Neghza a dénoncé, lors de son apparition sur Ennahar TV, dans l’émission « Questions », le comportement négatif de certains responsables qui négligent les dossiers des investisseurs pendant une période pouvant dépasser cinq ou six mois, sans se donner la peine d’étudier leurs dossiers et répondre ensuite à leurs demandes, et meme de s’abstenir de délivrer un accusé de réception pour les dossiers déposés chez eux.
La femme d’affaires a souligné qu’un tel comportement anormal sape la confiance de l’investisseur, et conduit à sa perte d’espoir d’investir en Algérie, appelant à mettre fin à ces pratiques qui traduisent un traitement inapproprié avec l’investisseur, « qui apparaît comme un criminel pour les responsables ».
La présidente de la CGEA a ajouté que les investisseurs souffrent beaucoup de la bureaucratie administrative afin d’obtenir des crédits pour leurs investissements, ainsi que pour bénéficier de prêts bancaires, obligeant nombre d’entre eux à autofinancer leurs projets avec leur propre argent.

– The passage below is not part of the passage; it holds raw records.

(** The function up to and including the lookup. *)
Lemma ensure_lookup_run m w d rid found r :
  doc m = Some d →
  ClusterMsiResourceId (api.doc_OpenShiftCluster d) = inr rid →
  let secretName := api.ID d ++ "-" ++ arm.Name rid in
  keyvault_get secretName (remote w) = (found, r) →
  let w1 := record (call_GetCredentialsObject secretName) r w in
  match found with
  | inr _ => ensureClusterMsiCertificate m w = (Returned None, m, w1)
  | inl err =>
      lookup_is_fatal err = true →
      ensureClusterMsiCertificate m w = (Returned (Some err), m, w1)
  end.
Proof.
  intros Hdoc Hrid secretName Hget w1.
  unfold ensureClusterMsiCertificate, bind_err, bind.
  rewrite (clusterMsiSecretName_run m w d rid Hdoc Hrid).
  unfold clusterMsiKeyVaultStore_GetCredentialsObject, external.
  fold secretName. rewrite Hget. unfold ret.
  destruct found as [err|payload]; [|done].
  by intros ->.
Qed.

(** The creation path, step by step: what the function returns and leaves
    behind once the lookup has answered "not found". *)
Lemma ensure_creation_run m w d rid detail r1 :
  doc m = Some d →
  ClusterMsiResourceId (api.doc_OpenShiftCluster d) = inr rid →
  let secretName := api.ID d ++ "-" ++ arm.Name rid in
  keyvault_get secretName (remote w) = (inl (ResponseError http.StatusNotFound detail), r1) →
  let w1 := record (call_GetCredentialsObject secretName) r1 w in
  let request := msiRequest d rid in
  ensureClusterMsiCertificate m w =
    match dataplane_get request r1 with
    | (inl err, r2) =>
        (Returned (Some err), m, record (call_GetUserAssignedIdentities request) r2 w1)
    | (inr msiCredObj, r2) =>
        let w2 := record (call_GetUserAssignedIdentities request) r2 w1 in
        let w3 := record call_Now (clock r2).2 w2 in
        let now := (clock r2).1 in
        match expirationDate (env.FeatureIsSet (env m) env.FeatureUseMockMsiRp)
                now msiCredObj with
        | inl err => (Returned (Some err), m, w3)
        | inr expires =>
            let properties :=
              {| store.Enabled := true; store.Expires := expires;
                 store.Name := secretName; store.NotBefore := now |} in
            let payload := dataplane.CredentialsObject msiCredObj in
            (Returned (keyvault_set properties payload (clock r2).2).1, m,
             record (call_SetCredentialsObject properties payload)
                    (keyvault_set properties payload (clock r2).2).2 w3)
        end
    end.
Proof.
  intros Hdoc Hrid secretName Hget w1 request.
  unfold ensureClusterMsiCertificate, bind_err, bind.
  rewrite (clusterMsiSecretName_run m w d rid Hdoc Hrid).
  unfold clusterMsiKeyVaultStore_GetCredentialsObject, external.
  fold secretName. rewrite Hget.
  rewrite (proj2 (lookup_is_fatal_false _)) by eauto.
  unfold m_doc, m_env, ret, time_Now,
    msiDataplane_GetUserAssignedIdentities,
    clusterMsiKeyVaultStore_SetCredentialsObject, external.
  rewrite Hdoc, Hrid. fold request. cbn [record remote].
  destruct (dataplane_get request r1) as [[err|msiCredObj] r2]; [done|].
  cbn [record remote]. destruct (clock r2) as [now r3]. cbn [fst snd record remote].
  destruct (expirationDate _ now msiCredObj) as [err|expires]; [done|].
  change (remote (record call_Now r3 _)) with r3.
  by destruct (keyvault_set _ _ r3) as [res r4].
Qed.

L’intervenante a souligné qu’il existe d’autres problèmes qui entravent l’opération d’investissement, tels que le manque dans les assiètes immobilieres, pour lesquels les investisseurs paient d’énormes sommes d’argent pour leur possession, de diverses installations nécessaires telles que l’eau, l’électricité et le gaz, se demandant comment un investisseur qui rencontre de telles difficultés et obstacles peut investir en Algérie.